> _What you have to do_
Your job with the data below: print everything from the line that holds "Err _ => mret []" down to the line that holds "(∀ r, r ∈ rows", ends included, exactly, and nothing else.
====== Records for processing
(* ===== verification/Dispatcher.v ===== *)
(** * The job dispatcher: internal/worker/dispatcher.go

    The dispatcher claims pending jobs, runs their handlers, and completes, retries
    or requeues them by how the handler ends, while a renewer keeps the lease.  With
    the VM workers as handlers, a job leaves the queue only when its task has ended. *)

From S2P Require Import Prelude Models Etcd Prog Keys Client Rules Footprint Guards.
From S2P Require Import Jobs JobFence Tasks Nodes Migrations VMs VMWorkers VMWorkerProps Footprints Instances VMRuns.
Local Open Scope Z_scope.

Section Dispatcher.
Context `{Libs}.

(** [Register]: a kind has at least one attempt. *)
Definition registered_attempts (maxAttempts : Z) : Z := if maxAttempts <? 1 then 1 else maxAttempts.

(** What a try to start a handler finds: a slot of the pool, none, or the end of the
    run. *)
Inductive slot := SlotFree | SlotFull | Stopped.

(** The jobs that are started, with the tokens of their claims.  [handlers] has the
    attempts of the registered kinds; [slots] is what each try finds. *)
Fixpoint drain_jobs (handlers : string → option Z) (jobs : list Job) (slots : list slot)
    (started : list (Job * string * Z)) : M (list (Job * string * Z)) :=
  match jobs with
  | [] => mret started
  | j :: jobs =>
    match handlers (job_Kind j), slots with
    | None, _ => drain_jobs handlers jobs slots started
    | Some _, [] | Some _, Stopped :: _ => mret started
    | Some _, SlotFull :: slots => drain_jobs handlers jobs slots started
    | Some maxAttempts, SlotFree :: slots =>
      r ← attempt (ClaimJob (job_ID j));
      match r with
      | Ok (true, token) => drain_jobs handlers jobs slots (started ++ [(j, token, maxAttempts)])
      | _ => drain_jobs handlers jobs slots started
      end
    end
  end.

Definition drain (handlers : string → option Z) (slots : list slot) : M (list (Job * string * Z)) :=
  r ← attempt PendingJobs;
  match r with
  | Err _ => mret []
  | Ok jobs => drain_jobs handlers jobs slots []
  end.
(** C16. The candidates for a pool name, when nothing interferes and the rows can be read, are
    exactly the offers of the store, in the order of the nodes: every live instance of
    the pool whose node is live, ready, not cordoned, not being deleted, under no memory
    or disk pressure, and reached by the control plane (its agent is not behind NAT, or
    has recently reported a connection to a public gateway with the node's control
    port), with the room that is left on both; and nothing else is a candidate. *)
Theorem poolNodePairs_exact name :
  offers_readable name →
  ∃ rows, run (poolNodePairs downPathStaleness name eligible) st n = (Ok rows, st, n) ∧
    (∀ r, r ∈ rows ↔ ∃ p nd, offered name p nd ∧ r = offer_row p nd) ∧
    StronglySorted (λ a b, str_ltb (uuid_string (pec_NodeID (row_Pool b))) (uuid_string (pec_NodeID (row_Pool a))) = false) rows.
Proof.
  intros Hr. eexists. split; [by apply run_poolNodePairs|]. split.
  - intros r. rewrite list_elem_of_omap. split.
    + intros (p & Hp & Hc). rewrite stable_sort_perm in Hp. apply (candidate_offered name) in Hc as (nd & ? & ?); eauto.
    + intros (p & nd & Ho & ->). exists p. split; [rewrite stable_sort_perm; apply Ho|].
      apply (candidate_offered name); [done|apply Ho|eauto].
  - eapply StronglySorted_omap; [|apply (stable_sort_sorted _ (λ _, True)); [apply (str_ltb_swo (λ p, uuid_string (sp_NodeID p)))|by apply Forall_true]].
    intros p q a b _ _ Hpq Ha Hb.
    assert (∀ p r, candidate p = Some r → pec_NodeID (row_Pool r) = sp_NodeID p) as Hid; [|by rewrite (Hid _ _ Ha), (Hid _ _ Hb)].
    intros p' r. unfold candidate. case_match; [done|]. destruct (node_row _); simpl; [|done]. by repeat case_match; intros; simplify_eq.
Qed.
End AtRest.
============
> _Written solution_
  | Err _ => mret []
  | Ok jobs => drain_jobs handlers jobs slots []
  end.
(** C16. The candidates for a pool name, when nothing interferes and the rows can be read, are
    exactly the offers of the store, in the order of the nodes: every live instance of
    the pool whose node is live, ready, not cordoned, not being deleted, under no memory
    or disk pressure, and reached by the control plane (its agent is not behind NAT, or
    has recently reported a connection to a public gateway with the node's control
    port), with the room that is left on both; and nothing else is a candidate. *)
Theorem poolNodePairs_exact name :
  offers_readable name →
  ∃ rows, run (poolNodePairs downPathStaleness name eligible) st n = (Ok rows, st, n) ∧
    (∀ r, r ∈ rows ↔ ∃ p nd, offered name p nd ∧ r = offer_row p nd) ∧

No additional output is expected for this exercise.